Example property for a single MySql instance supported by a Lambda function:
Property | Value |
---|---|
default | mysql://mysql1.host:3306/default?secret=Test/RDS/MySql1 |
Lambda SDK may spill data to S3. All database instances accessed using a single Lambda spill to the same location.
spill_bucket Spill bucket name. Required.
spill_prefix Spill bucket key prefix. Required.
Jdbc | Arrow |
---|---|
Boolean | Bit |
Integer | Tiny |
Short | Smallint |
Integer | Int |
Long | Bigint |
float | Float4 |
Double | Float8 |
Date | DateDay |
String | Varchar |
Bytes | Varbinary |
BigDecimal | Decimal |
See respective database documentation for conversion between JDBC and database types.
We support two ways to input database user name and password:
- AWS Secrets Manager: The name of the secret in AWS Secrets Manager can be embedded in JDBC connection string, which is used to replace with
username
andpassword
values from Secret. Support is tightly integrated for AWS RDS database instances. When using AWS RDS, we highly recommend using AWS Secrets Manager, including credential rotation. If your database is not using AWS RDS, store credentials as JSON in the following format{“username”: “${username}”, “password”: “${password}”}.
. - Connection String: Username and password can be specified as properties in the JDBC connection string.
A partition is represented by a single partition column of type varchar. We leverage partitions defined on a MySql table, and this column contains partition names. For a table that does not have partition names, * is returned which is equivalent to a single partition. A partition is equivalent to a split.
Name | Type | Description |
---|---|---|
partition_name | Varchar | Named partition in MySql. E.g. p0 |
A partition is represented by two partition columns of type varchar. We leverage partitions as child tables defined on a PostGres table, and these columns contain child schema and child table information. For a table that does not have partition names, * is returned which is equivalent to a single partition. A partition is equivalent to a split.
Name | Type | Description |
---|---|---|
partition_schema | Varchar | Child table schema name |
partition_name | Varchar | Child table name |
Note: In case of Redshift partition_schema and partition_name will always be '*'. It does not support external partitions. Performance with huge datasets is slow.
To use the Amazon Athena HBase Connector in your queries, navigate to AWS Serverless Application Repository and deploy a pre-built version of this connector.
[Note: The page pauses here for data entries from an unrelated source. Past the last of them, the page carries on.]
(** X2: the [db] of a definition the environment pipeline returns is
    always a number other than [NaN]: the one [parseInt] returns for
    RI_REDIS_DB{id}, and 0 when the variable is absent or [parseInt]
    returns [NaN]. *)
Theorem prepareDatabaseFromEnvs_db (hostEnv : string) (g g' : Generator) (d : obj) :
  prepareDatabaseFromEnvs hostEnv g = (Ok (Some d), g') ->
  prop d "db" =
    match env !! ("RI_REDIS_DB" +:+ replace_prefix "RI_REDIS_HOST" hostEnv) with
    | Some raw =>
        match parseInt10 raw with
        | Finite n => VNum n
        | NotANumber => VNum 0
        | Infinite negative => VInfinity negative
        end
    | None => VNum 0
    end.
Proof.
  intros Hd.
  destruct (prepareDatabaseFromEnvs_returned _ _ _ _ Hd)
    as (databaseToAdd & _ & _ & _ & Hn & _ & _ & Hdb & _).
  destruct Hn as (_ & _ & _ & _ & Hdb' & _).
  rewrite Hdb', Hdb, parseInt_getenv. unfold js_or.
  destruct (env !! _) as [raw|]; [|reflexivity].
  destruct (parseInt10 raw) as [n| |negative]; [|reflexivity..].
  simpl. destruct (Z.eqb_spec n 0) as [->|]; reflexivity.
Qed.

(** X3: the [name] of a definition the environment pipeline returns is the
    alias variable whenever it is present, empty or not, and
    ["{host}:{port}"] of the result when it is absent; [username] and
    [password] are the raw variables, [null] when absent. *)
Theorem prepareDatabaseFromEnvs_name_credentials (hostEnv : string)
    (g g' : Generator) (d : obj) :
  prepareDatabaseFromEnvs hostEnv g = (Ok (Some d), g') ->
  let id := replace_prefix "RI_REDIS_HOST" hostEnv in
  prop d "name" =
    match env !! ("RI_REDIS_ALIAS" +:+ id) with
    | Some alias => VStr alias
    | None => VStr (to_string (prop d "host") +:+ ":" +:+ to_string (prop d "port"))
    end /\
  prop d "username" =
    match env !! ("RI_REDIS_USERNAME" +:+ id) with
    | Some username => VStr username
    | None => VNull
    end /\
  prop d "password" =
    match env !! ("RI_REDIS_PASSWORD" +:+ id) with
    | Some password => VStr password
    | None => VNull
    end.
Proof.
  intros Hd id.
  destruct (prepareDatabaseFromEnvs_returned _ _ _ _ Hd)
    as (databaseToAdd & _ & _ & _ & Hn & _ & _ & _ & Hname & Huser & Hpass & _).
  fold id in Hname, Huser, Hpass.
  unfold normalizes in Hn. destruct_and!.
  repeat split.
  - match goal with H : prop d "name" = _ |- _ => rewrite H at 1 end.
    rewrite Hname. unfold getenv. by destruct (env !! _).
  - match goal with H : prop d "username" = _ |- _ => rewrite H end.
    rewrite Huser. unfold getenv. by destruct (env !! _).
  - match goal with H : prop d "password" = _ |- _ => rewrite H end.
    rewrite Hpass. unfold getenv. by destruct (env !! _).
Qed.

(** X4: in a definition the environment pipeline returns, a CA certificate
    is attached exactly when one is resolved, and every certificate it
    carries is stamped with the [id] and the [name] of the definition
    itself. *)
Theorem prepareDatabaseFromEnvs_certificates (hostEnv : string)
    (g g' : Generator) (d : obj) :
  prepareDatabaseFromEnvs hostEnv g = (Ok (Some d), g') ->
  let tlsCA :=
    resolveCertificate "RI_REDIS_TLS_CA" (replace_prefix "RI_REDIS_HOST" hostEnv) in
  (if present tlsCA then
     exists caCert : obj,
       prop d "caCert" = VObj caCert /\ prop caCert "certificate" = tlsCA
   else prop d "caCert" = VNull) /\
  forall (field : string) (cert : obj),
    field = "caCert" \/ field = "clientCert" ->
    prop d field = VObj cert ->
    prop cert "id" = prop d "id" /\
    prop cert "name" =
      VStr (to_string (prop d "id") +:+ "_" +:+ to_string (prop d "name")) /\
    prop cert "isPreSetup" = VBool true.
Proof.
  intros Hd tlsCA.
  destruct (prepareDatabaseFromEnvs_returned _ _ _ _ Hd)
    as (databaseToAdd & _ & _ & _ & Hn & Hid & _ & _ & _ & _ & _ & Hca & Hclient).
  fold tlsCA in Hca.
  destruct Hn as (Hid' & _ & _ & _ & _ & _ & _ & _ & _ & _ & _ & _ & Hca' & Hclient' & _).
  rewrite Hid in Hid'. injection Hid' as Hid'.
  split.
  - rewrite Hca', Hca. unfold present, stamped.
    destruct (truthy tlsCA); cbv beta iota delta [dflt truthy]; [|done].
    eexists. split; [reflexivity|]. by rewrite !prop_literal.
  - intros field cert [-> | ->] Hcert.
    + rewrite Hca', Hca in Hcert. unfold stamped in Hcert.
      destruct (truthy tlsCA); cbv beta iota delta [dflt truthy] in Hcert;
        [|discriminate Hcert].
      match type of Hcert with
      | VObj ?o = _ => assert (cert = o) as -> by congruence
      end.
      rewrite !prop_literal, Hid, Hid'. by repeat split.
    + rewrite Hclient', Hclient in Hcert. unfold stamped in Hcert.
      destruct (_ && _); cbv beta iota delta [dflt truthy] in Hcert;
        [|discriminate Hcert].
      match type of Hcert with
      | VObj ?o = _ => assert (cert = o) as -> by congruence
      end.
      rewrite !prop_literal, Hid, Hid'. by repeat split.
Qed.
Alternatively, you can build and deploy this connector from source follow the below steps or use the more detailed tutorial in the athena-example module:
- From the athena-federation-sdk dir, run
mvn clean install
if you haven't already. - From the athena-jdbc dir, run
mvn clean install
. - From the athena-jdbc dir, run
../tools/publish.sh S3_BUCKET_NAME athena-jdbc
to publish the connector to your private AWS Serverless Application Repository. The S3_BUCKET in the command is where a copy of the connector's code will be stored for Serverless Application Repository to retrieve it. This will allow users with permission to do so, the ability to deploy instances of the connector via 1-Click form. Then navigate to Serverless Application Repository
For latest version information see pom.xml.
- Write DDL operations are not supported.
- In Mux setup, spill bucket and prefix is shared across all database instances.
- Any relevant Lambda Limits. See Lambda documentation.
- Redshift does not support external partitions so all data will be retrieved every time.
MySql and PostGreSql support native partitions. Athena's lambda connector can retrieve data from these partitions in parallel. We highly recommend native partitioning for retrieving huge datasets with uniform partition distribution.